Omid KardanAndrew J StierElliot A LaydenKyoung Whan ChoeMuxuan LyuXihan ZhangSian L BeilockMonica D RosenbergMarc G Berman
Published in: Network neuroscience (Cambridge, Mass.) (2023)
Although practicing a task generally benefits later performance on that same task, there are individual differences in practice effects. One avenue to model such differences comes from research showing that brain networks extract functional advantages from operating in the vicinity of criticality, a state in which brain network activity is more scale-free. We hypothesized that higher scale-free signal from fMRI data, measured with the Hurst exponent ( H ), indicates closer proximity to critical states.

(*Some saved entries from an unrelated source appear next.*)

Lemma mod_load_listed exec s fname l r ms hd ids tmp evs h ctx :
  loadable s fname l r ms hd ids tmp evs h ctx ->
  exists p me s1, installing s fname l r ms hd ids tmp evs h ctx me s1 /\
    _mod_load exec fname s = finish_load exec (listed_txn s fname hd h tmp p me l) s1.
Proof using QL.
  intros [Hf Hl [Hc Hq]]. pose proof Hf as [_ _ _ _ _ Hhooks Hids _ _ Hr Hcur _ _ Hsz].
  destruct (mod_load_published exec s fname l r hd ids tmp evs h ctx Hf)
    as (p & me & t & [Hrun Hexact Hnone Emod Ereg Hkeep Hoff [x Hx] (ix & ih & Hix & Hadd & Ert) Etls (Ea & Erel & Eerr) Etr Hnew' Htab [Hk1 Hk2 Hk3 Hk4]] & Hload).
  set (m := loaded_mod s fname hd h tmp p ctx) in *. set (key := registry_key (resolved fname) (r_id r)).
  assert (hooks_ok t) as Hhooks' by (unfold hooks_ok; by rewrite Ert).
  destruct (enter_steps exec (load_txn_of s fname hd h tmp p me) t l r ms me m h ids)
    as (s1 & m1 & Henter & Hrun2 & Hl2 & Ho2 & Hm2 & Hb2 & Hw2 & Hall2 & Hag2 & [Hren2 Hoth2] & E2); try done.
  { by rewrite Ereg. }
  { by apply Hkeep. }
  { by rewrite Emod, lookup_insert_eq. }
  { by rewrite Ert. }
  pose proof (fun T f => @bare_fields (st_mod s1) (st_mod t) m1 m T f Hall2 Hb2) as Hfl.
  pose proof (bare_entry _ _ Hb2) as (E_h & E_rc & E_c & E_p & E_id & E_tmp & E_rs & E_key & E_lp).
  rewrite Hcur in Ert. fold key in Ert.
  assert (st_rt s1 = set_rt_mod_count (rt_mod_count (st_rt s) + 1) (st_rt t)) as Ert1 by (rewrite E2; cbn; by rewrite Ert).
  exists p, me, s1. split; [split|].
  - done.
  - apply (registry_exact_keys t); [done|by rewrite Ert1|by apply Hfl].
  - by rewrite Ert1, Ert.
  - done.
  - intros a ms' Hne Hms. by apply Ho2, Hkeep.
  - exists m1. rewrite -> E_h, E_rc, E_c, E_p, E_id, E_tmp, E_rs, E_key. unfold key. by rewrite <- Hcur.
  - split; [done|]. intros y Hy. rewrite Hall2, Emod. by rewrite lookup_insert_ne.
  - exists ix, ih. by rewrite Ert1, Ert.
  - by rewrite Ert1.
  - rewrite E2. cbn. by rewrite Etls.
  - by rewrite E2.
  - rewrite E2. exact Etr.
  - split; [done|]. exists m1. rewrite E_lp. split; [done|by eexists].
  - unfold named_table. by rewrite E2.
  - by rewrite Ert1, Ert.
  - by rewrite <- Ereg.
  - by rewrite <- Ereg.
  - intros y Hy. rewrite Hoth2, Emod by done. by rewrite lookup_insert_ne.
  - rewrite E2. by split.
  - rewrite Hload. unfold enter_and_finish. rewrite Henter, Etls. done.
Qed.
(** An unload of the last reference, in parts: the modules that this one has
    loaded, the prefix and the suffix. *)
Lemma mod_unload_parts_eq exec fuel fname id s hd e m :
  registry_exact s -> rt_mod_hd (st_rt s) = Some hd -> st_alloc s = [] ->
  qget hd (registry_key (resolved fname) id) = Some e -> st_mod s !! e = Some m -> m_refcount m <= 1 ->
  let s0 := set_st_mod (<[e := set_m_refcount (m_refcount m - 1) m]> (st_mod s)) s in
  _mod_unload exec (S fuel) fname id s =
    (unload_children (_mod_unload exec fuel) (loaded_by (st_mod s0) e (qiter hd));;
     unload_prefix e;; unload_suffix exec e) s0.
Proof using QL.
  intros (hd' & E & Hexact) Hhd Ha Hg Hm Href s0. rewrite Hhd in E. injection E as <-. cbn [_mod_unload].
  rewrite (bind_Ok _ _ _ _ _ (module_lookup_from_fname_eq fname id hd s Ha Hhd)).
  cbn [lk_err lk_entry negb Z.eqb XY_OK]. rewrite Hg.
  rewrite (bind_Ok _ _ s s0 tt) by (apply wp_eq; by eapply wp_upd_module).
  rewrite (bind_Ok (module_at e) _ s0 s0 (set_m_refcount (m_refcount m - 1) m))
    by (apply wp_eq; eapply wp_module_at; [apply lookup_insert_eq|done]).
  cbn [m_refcount set_m_refcount]. destruct (Z.ltb_spec 0 (m_refcount m - 1)); [lia|].
  rewrite (bind_Ok (handle rt_mod_hd) _ s0 s0 hd) by (apply wp_eq; by eapply wp_handle).
  rewrite (bind_Ok (gets st_mod) _ s0 s0 (st_mod s0) eq_refl).
  rewrite all_live_intro.
  2: { intros k x (mx & Hx & _)%qiter_get%Hexact. cbn. rewrite lookup_insert. case_decide; by eexists. }
  rewrite (bind_Ok (mret tt) _ s0 s0 tt eq_refl).
  apply bind_ext. intros [] s1 _. unfold unload_prefix. rewrite bind_assoc. apply bind_ext. intros [] s2 _.
  by rewrite bind_assoc.
Qed.

Definition unloaded_rt (hd : qmap string loc) (ix : qmulti Z loc) (rt : runtime) : runtime :=
  set_rt_mod_count (rt_mod_count rt - 1)
    (set_rt_mod_hd (Some hd) (set_rt_mod_by_region_hd (Some ix) rt)).

(** What an unload does not touch is as it was. *)
Definition only_heaps s s' : Prop :=
  s' = set_st_rt (st_rt s') (set_st_reg (st_reg s') (set_st_mod (st_mod s')
         (set_st_mem (st_mem s') (set_st_trace (st_trace s') s)))).

Lemma unload_suffix_spec exec s e m l ms1 ms2 hd ix :
  running s -> quiet_cleanup exec -> st_mod s !! e = Some m -> mod_list s l (ms1 ++ e :: ms2) ->
  rt_mod_hd (st_rt s) = Some hd -> rt_mod_by_region_hd (st_rt s) = Some ix ->
  exists s', unload_suffix exec e s = Ok (XY_OK, s') /\ running s' /\ mod_list s' l (ms1 ++ ms2) /\
    (forall a ms, a <> l -> mod_list s a ms -> mod_list s' a ms) /\
    st_mod s' !! e = None /\
    (forall x, x <> e -> mod_core <$> st_mod s' !! x = mod_core <$> st_mod s !! x) /\
    st_rt s' = unloaded_rt (qdel hd (m_mod_key m)) (qmdel ix (m_region_id m)) (st_rt s) /\
    st_trace s' = st_trace s ++ free_events m /\ agree reg_core (st_reg s) (st_reg s') /\
    renewed l (st_reg s) (st_reg s') /\ st_mem s' = without_state m (st_mem s) /\ only_heaps s s'.
Proof.
  intros Hrun Hq Hm Hl Hhd Hix.
  destruct (detach_spec s l e ms1 ms2 Hrun Hl) as (ls & s1 & Hls & Hdet & Hrun1 & Hs1 & Hl1 & Ho1).
  pose proof (detached_off s s1 l e e ms1 ms2 ls Hrun Hl Hs1 Hl1 Ho1 ltac:(by left)) as Hoff.
  pose proof (lst_core _ _ _ Hs1) as Hcore.
  assert (forall T (f : mod_entry -> T), (forall m, f (mod_core m) = f m) ->
    forall x, f <$> st_mod s1 !! x = f <$> st_mod s !! x) as Hf.
  { intros T f Hc x. by apply (fmap_through mod_core). }
  destruct (st_mod s1 !! e) as [m1|] eqn:Hm1; [|specialize (Hcore e); by rewrite Hm1, Hm in Hcore].
  assert (m_region_state m1 = m_region_state m) as Est.
  { pose proof (Hf _ m_region_state ltac:(done) e) as E. rewrite Hm1, Hm in E. by injection E. }
  assert (free_events m1 = free_events m /\ m_mod_key m1 = m_mod_key m) as [Eev Ekey].
  { split; [pose proof (Hf _ free_events ltac:(done) e) as E|pose proof (Hf _ m_mod_key ltac:(done) e) as E];
      rewrite Hm1, Hm in E; by injection E. }
  assert (st_rt s1 = st_rt s /\ st_trace s1 = st_trace s /\ st_tls s1 = st_tls s) as (Ert & Etr & Etls)
    by (rewrite (lst_state _ _ _ Hs1); done).
  set (rt2 := set_rt_mod_hd (Some (qdel hd (m_mod_key m1)))
    (set_rt_mod_by_region_hd (Some (qmdel ix (m_region_id m1))) (st_rt s1))).
  set (s2 := set_st_rt rt2 s1).
  assert (unregister e s1 = Ok (tt, s2)) as Hunreg by by apply unregister_eq; [|rewrite Ert..].
  set (s3 := set_st_rt (set_rt_mod_count (rt_mod_count rt2 - 1) rt2) s1).
  exists (freed e m1 s3). split.
  { unfold unload_suffix. rewrite (bind_Ok _ _ _ _ _ Hdet), (bind_Ok _ _ _ _ _ Hunreg).
    rewrite (bind_Ok (upd_rt _) _ s2 s3 tt) by done.
    by rewrite (bind_Ok _ _ _ _ _ (module_free_entry_eq exec e m1 s3 Hq Hm1)). }
  destruct (running_delete s1 (freed e m1 s3) e Hrun1 Hoff) as [Hrun2 Hkeep]; [done..|].
  split; [done|]. split; [by apply Hkeep|]. split; [intros a ms Ha Hms; by apply Hkeep, Ho1|].
  split; [apply lookup_delete_eq|]. split.
  { intros x Hx. cbn. by rewrite lookup_delete_ne. }
  assert (m_region_id m1 = m_region_id m) as Eid.
  { pose proof (Hf _ m_region_id ltac:(done) e) as E. rewrite Hm1, Hm in E. by injection E. }
  split_and!; [|cbn; by rewrite Etr, Eev|apply Hs1|apply (list_step_renewed _ _ _ _ Hs1); inversion Hls; left| |].
  - cbn. unfold rt2. by rewrite Ekey, Eid, Ert.
  - cbn. unfold without_state. rewrite Est. by rewrite (lst_state _ _ _ Hs1).
  - unfold only_heaps, s3. cbn. rewrite (lst_state _ _ _ Hs1). done.
Qed.

(** What a load looks at in a region. *)
Definition claim_view (r : region_entry) := (r_id r, r_claim_handler r, r_require_claim r).

(** What a dispatch looks at. *)
Definition dispatch_view (r : region_entry) := (r_hook_dispatch r, r_subtree_flags r).

(** What is left after the module [e] has gone. *)
Record unloaded (s s' : state) (hd : qmap string loc) (k : string) (e : loc) (m : mod_entry)
    (l : loc) (ms1 ms2 : list loc) : Prop := {
  ul_running : running s';
  ul_exact : registry_exact s';
  ul_list : mod_list s' l (ms1 ++ ms2);
  ul_others : forall a ms, a <> l -> mod_list s a ms -> mod_list s' a ms;
  ul_gone : st_mod s' !! e = None;
  ul_modules : forall x, x <> e -> bare <$> st_mod s' !! x = bare <$> st_mod s !! x;
  ul_rt : exists ix, rt_mod_by_region_hd (st_rt s) = Some ix /\
    st_rt s' = unloaded_rt (qdel hd k) (qmdel ix (m_region_id m)) (st_rt s);
  ul_trace : st_trace s' = st_trace s ++ free_events m;
  ul_regions : agree claim_view (st_reg s) (st_reg s');
  ul_tree : agree shape (st_reg s) (st_reg s');
  ul_dispatch : agree dispatch_view (st_reg s) (st_reg s');
  ul_renewed : renewed l (st_reg s) (st_reg s');
  ul_caches : forall x, x <> e -> option_Forall2 (forgets (m_handle m)) (st_mod s !! x) (st_mod s' !! x);
  ul_memory : st_mem s' = without_state m (st_mem s);
  ul_rest : only_heaps s s'
}.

We tested whether individuals with higher H during repeated task performance would show greater practice effects. In Study 1, participants performed a dual-n-back task (DNB) twice during MRI ( n = 56). In Study 2, we used two runs of n-back task (NBK) data from the Human Connectome Project sample ( n = 599). In Study 3, participants performed a word completion task (CAST) across six runs ( n = 44). In all three studies, multivariate analysis was used to test whether higher H was related to greater practice-related performance improvement. Supporting our hypothesis, we found patterns of higher H that reliably correlated with greater performance improvement across participants in all three studies. However, the predictive brain regions were distinct, suggesting that the specific spatial H ↑ patterns are not task-general.